Es interesante cómo el jurado de la crítica nacional del 29° Festival de Cine de Lima premió a “Un poeta” como Mejor Película y “El agente secreto” como Mención Honrosa, y el jurado de la crítica internacional hizo lo contrario, “El agente secreto” como Mejor Película y “Un poeta” como Mención Honrosa en el último Festival de Cine de Lima.
Me recordó un poco a la forma en que el crítico cultural Manny Farber diferenció dos formas de hacer cine (o cualquier arte): a una la llamó “arte elefante blanco” y a la otra, “arte termita”1. Me surge siempre su ensayo cuando hay dos propuestas tan diferentes que se enfrentan en competencia y qué es lo que nos lleva a elegir una y dejar otra. Estas dos películas se presentaron en el Festival de Cannes, por ejemplo, solo que en secciones diferentes, “El agente secreto” en la Selección Oficial (arte elefante blanco con excepciones) y “Un poeta” en Una cierta mirada (arte termita con excepciones). En ambas se llevaron lo que llamaríamos ‘las menciones honrosas’: Mejor Dirección y Premio Especial del Jurado, respectivamente. Les ganaron “Fue solo un accidente”, una película profundamente política, y “La misteriosa mirada del Flamenco”, también política, pero en las lides de la identidad, la representación y las disidencias.
Farber decía: “Un hecho peculiar sobre el arte termita/lombriz solitaria/musgoso es que siempre avanza devorando sus propios límites, y, no deja nada a su paso más que huellas de su actividad ansiosa, trabajosa y descuidada” y “Los tres pecados del arte elefante blanco (1) enmarcan la acción con un esquema general, (2) instalan cada acontecimiento, personaje y situación en un friso de continuidades y (3) toman cada pulgada de la pantalla y del filme como una zona potencial de una creatividad premiable”, queriendo contraponer un arte que busca la obra maestra total, monumental, la perfección formal, la “belleza” y “el tema importante”, y por eso termina siendo grandilocuente y pretensioso, pues su mayor ambición es el reconocimiento; y el otro arte que es más subterráneo y silencioso, más imperfecto, fragmentario y precario, es desde esa marginalidad que se hace universal, que rezuma humanidad y conecta con nuestra propia experiencia.

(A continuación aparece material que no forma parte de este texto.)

(* ===== verification/Blob.v ===== *)
(** * Blobs: descriptors and transfer

    [packages/mesh-blob/src/descriptor.ts] and [index.ts]: descriptors of
    files, the signed requests for their chunks and the answers, the transfer
    of a whole file over streams that may fail or be interrupted at any point,
    and the answering side.  The content hash is an operation of its own here;
    the streaming verifier and the store are in [BlobStream]. *)
From stdpp Require Import base numbers list sorting strings.
From Stdlib Require Import ZArith NArith Lia.
From S2P Require Import Prelude Unicode Json Js Base64 Digest Dates Envelope Certificates ProfileValue Profile Recovery Records Pairing FrameCodec.
Local Open Scope js_scope.

(** ** Descriptors *)
Definition MAX_BLOB_BYTES : Z := 8 * 1024 * 1024.
Definition BLOB_CHUNK_BYTES : Z := 256 * 1024.

(** [/[\u0000-\u001f\u007f]/] *)
Definition nameControl (u : N) : bool := (u <? 32)%N || (u =? 127)%N.

Definition normalizeName (v : value) : result (list N) :=
  text ← trimOf v;
  let name := take 180 (List.filter (fun u => negb (nameControl u)) text) in
  if (length name =? 0)%nat then Throw "Blob name is required" else Ok name.

(** Lower case, as far as a media type can have it: the one other character
    with an ASCII lower case is the Kelvin sign. *)
Definition lowerUnit (u : N) : N := if between 65 90 u then (u + 32)%N else if (u =? 0x212A)%N then 107%N else u.

(** [/[\w.+-]/] *)
Definition mediaUnit (u : N) : bool :=
  between 48 57 u || between 65 90 u || between 97 122 u || bool_decide (u ∈ js "_.+-").

(** [/^[\w.+-]+\/[\w.+-]+$/] *)
Fixpoint mediaPair (seen : bool) (s : list N) : bool :=
  match s with
  | [] => false
  | u :: rest =>
      if mediaUnit u then mediaPair true rest
      else (u =? 47)%N && seen && negb (length rest =? 0)%nat && forallb mediaUnit rest
  end.

Definition normalizeMediaType (v : value) : result (list N) :=
  text ← trimOf v;
  let mediaType := map lowerUnit text in
  Ok (if mediaPair false mediaType then take 120 mediaType else js "application/octet-stream").

Definition base64urlUnit (u : N) : bool :=
  between 48 57 u || between 65 90 u || between 97 122 u || (u =? 45)%N || (u =? 95)%N.
Definition hexUnit (u : N) : bool := between 48 57 u || between 65 70 u || between 97 102 u.

Definition isValidBlobId (v : value) : bool :=
  match v with
  | Str id =>
      (bool_decide (take 7 id = js "sha256:") && (length id =? 50)%nat && forallb base64urlUnit (drop 7 id)) ||
      (bool_decide (take 7 id = js "blake3:") && (length id =? 71)%nat && forallb hexUnit (drop 7 id))
  | _ => false
  end.

Definition isBlake (id : list N) : bool := bool_decide (take 7 id = js "blake3:").
(* ===== verification/BlobStream.v ===== *)
(** * Blobs in pieces

    [packages/mesh-blob/src/stream.ts], [streamStore.ts] and [MeshBlobStore] of
    [index.ts]: cutting a source into chunks, checking chunks as they pass,
    staging them in a store and publishing a manifest for them once the whole
    digest is right, and reading them back.  The store is any [AtomicStore], which
    may throw at any access and is shared with other writers; a source is the
    sequence of what its iteration gives, ended by what it throws, if it throws. *)
From stdpp Require Import base numbers list sorting strings.
From Stdlib Require Import ZArith NArith Lia.
From S2P Require Import Prelude Unicode Json Js Base64 Digest Envelope ProfileValue Profile Records MeshStore Pairing Blob.
Local Open Scope js_scope.

(** Code on one part of a larger state. *)
Definition onFst {W V A} (m : M W A) : M (W * V) A := fun '(w, v) => let '(r, w') := m w in (r, (w', v)).
Definition onSnd {W V A} (m : M V A) : M (W * V) A := fun '(w, v) => let '(r, v') := m v in (r, (w, v')).

Section Stream.
Context `{Sha256} `{Blake3}.

Definition BlobByteSource : Type := list (result Stored).

(** ** A check of chunks as they pass *)
Record Verifier := mkVerifier { v_captured : value; v_hashed : list N; v_size : Z; v_finished : bool }.

Definition createBlobStreamVerifier (descriptor : value) : result Verifier :=
  captured ← validateBlobDescriptor descriptor;
  if bool_decide (take 7 (textOf captured.["blobId"]) = js "sha256:") || isBlake (textOf captured.["blobId"])
  then Ok (mkVerifier captured [] 0 false) else Throw "Unsupported blob hash".

Definition verifier_update (bytes : list N) : M Verifier unit := fun v =>
  let length := Z.of_nat (length bytes) in
  if v_finished v then (Throw "Blob verifier is finished", v) else
  if (length <? 1)%Z || (BLOB_CHUNK_BYTES <? length)%Z then (Throw "Invalid blob chunk", v) else
  if (intOf (v_captured v).["size"] <? v_size v + length)%Z || (MAX_BLOB_BYTES <? v_size v + length)%Z
  then (Throw "Blob exceeds declared size", v) else
  (Ok tt, mkVerifier (v_captured v) (v_hashed v ++ bytes) (v_size v + length) false).

Definition verifier_finish : M Verifier unit := fun v =>
  if v_finished v then (Throw "Blob verifier is finished", v) else
  let done := mkVerifier (v_captured v) (v_hashed v) (v_size v) true in
  let blobId := textOf (v_captured v).["blobId"] in
  if negb (v_size v =? intOf (v_captured v).["size"])%Z then (Throw "Blob size mismatch", done) else
  let actual := if bool_decide (take 7 blobId = js "sha256:") then blobIdFor (v_hashed v)
                else js "blake3:" ++ blake3HashFor (v_hashed v) in
  let expected := if isBlake blobId then map lowerUnit blobId else blobId in
  if bool_decide (actual = expected) then (Ok tt, done) else (Throw "Blob digest mismatch", done).
(* ===== verification/ArchiveTotal.v ===== *)
(** * History archive: builds do not fail by themselves

    For a valid context and valid, strictly ordered entries (at most
    [Number.MAX_SAFE_INTEGER] of them), [buildArchiveIndex] fails only if a
    write of the store throws: every page it makes is within the byte limit,
    and the tree stays within the depth limit.  The depth argument weighs a
    root of height [h] with [8 ^ h]: a full bucket holds at least eight roots,
    so pushing it up does not increase the weight, which is therefore at most
    the number of entries; the closing loop adds less than [8 ^ (level + 1)]. *)
From stdpp Require Import base numbers list gmap strings sorting.
From Stdlib Require Import ZArith NArith Lia.
From S2P Require Import Prelude Unicode Json Base64 Digest Archive ArchiveSize ArchiveBuild.
Local Open Scope Z_scope.

Section Total.
Context `{Sha256} {W : Type} `{ArchiveObjectStore W}.
Variable context : ArchiveTreeContext.
Hypothesis context_valid : context_ok context.

(** Errors that a write of the store throws. *)
Definition storeFails (e : string) : Prop :=
  exists id bytes (w : W), (store_write id bytes w).1 = Throw e.

Definition levelItems (bucket : option (Bucket ArchiveIndexRoot)) : list ArchiveIndexRoot :=
  match bucket with Some b => items b | None => [] end.

Record bucket_ok (level : nat) (b : Bucket ArchiveIndexRoot) : Prop := {
  bucket_roots : Forall root_ok (items b);
  bucket_heights : Forall (fun r => root_height r = Z.of_nat level) (items b);
  bucket_size : bucket_bytes b = bucket_bytes (emptyLevel context level) + itemsSize (map rootText (items b));
  bucket_bound : bucket_bytes b <= MAX_ARCHIVE_PAGE_BYTES;
  bucket_room : (length (items b) < 64)%nat }.

Fixpoint levels_ok (level : nat) (levels : list (option (Bucket ArchiveIndexRoot))) : Prop :=
  match levels with
  | [] => True
  | b :: rest => match b with Some b => bucket_ok level b | None => True end /\ levels_ok (S level) rest
  end.

Fixpoint weight (level : nat) (levels : list (option (Bucket ArchiveIndexRoot))) : Z :=
  match levels with
  | [] => 0
  | b :: rest => Z.of_nat (length (levelItems b)) * 8 ^ Z.of_nat level + weight (S level) rest
  end.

En algún momento pensé que tal vez estaba desvariando y que era incapaz de ver lo que otros ven en esa película, luego hubo una mesa de críticos en el festival que comentaban las películas en competencia, en ella había unanimidad en que “El agente secreto” era una gran película, pero luego dos personas asistentes, un joven crítico y una guionista, señalaron su discrepancia. Parafraseando un poco, porque no recuerdo con exactitud, el primero señaló que esa búsqueda de meter todos los géneros en su película terminaba quitándole emoción y la segunda añadió que esa búsqueda de perfección le restaba sensibilidad.
Después de cada función de prensa, me gusta observar el ánimo de la gente, dice mucho del impacto de una película en uno, cuando vimos “Un poeta” hubo una sensación de exaltación, de alegría, de júbilo, acabábamos de ver un milagro del cine, queríamos correr gritando por las calles como ese poeta feo y fracasado; cuando vimos “El agente secreto” era como si hubiéramos entrado al Museo de Oro, te quedas deslumbrado, ves todos sus recursos, las preciosas actuaciones, pero dos horas después sales con los bolsillos vacíos. Amé “Retratos fantasmas”, la película anterior de Kleber Mendonça, había mucho amor al cine ahí, espero que regrese ese amor.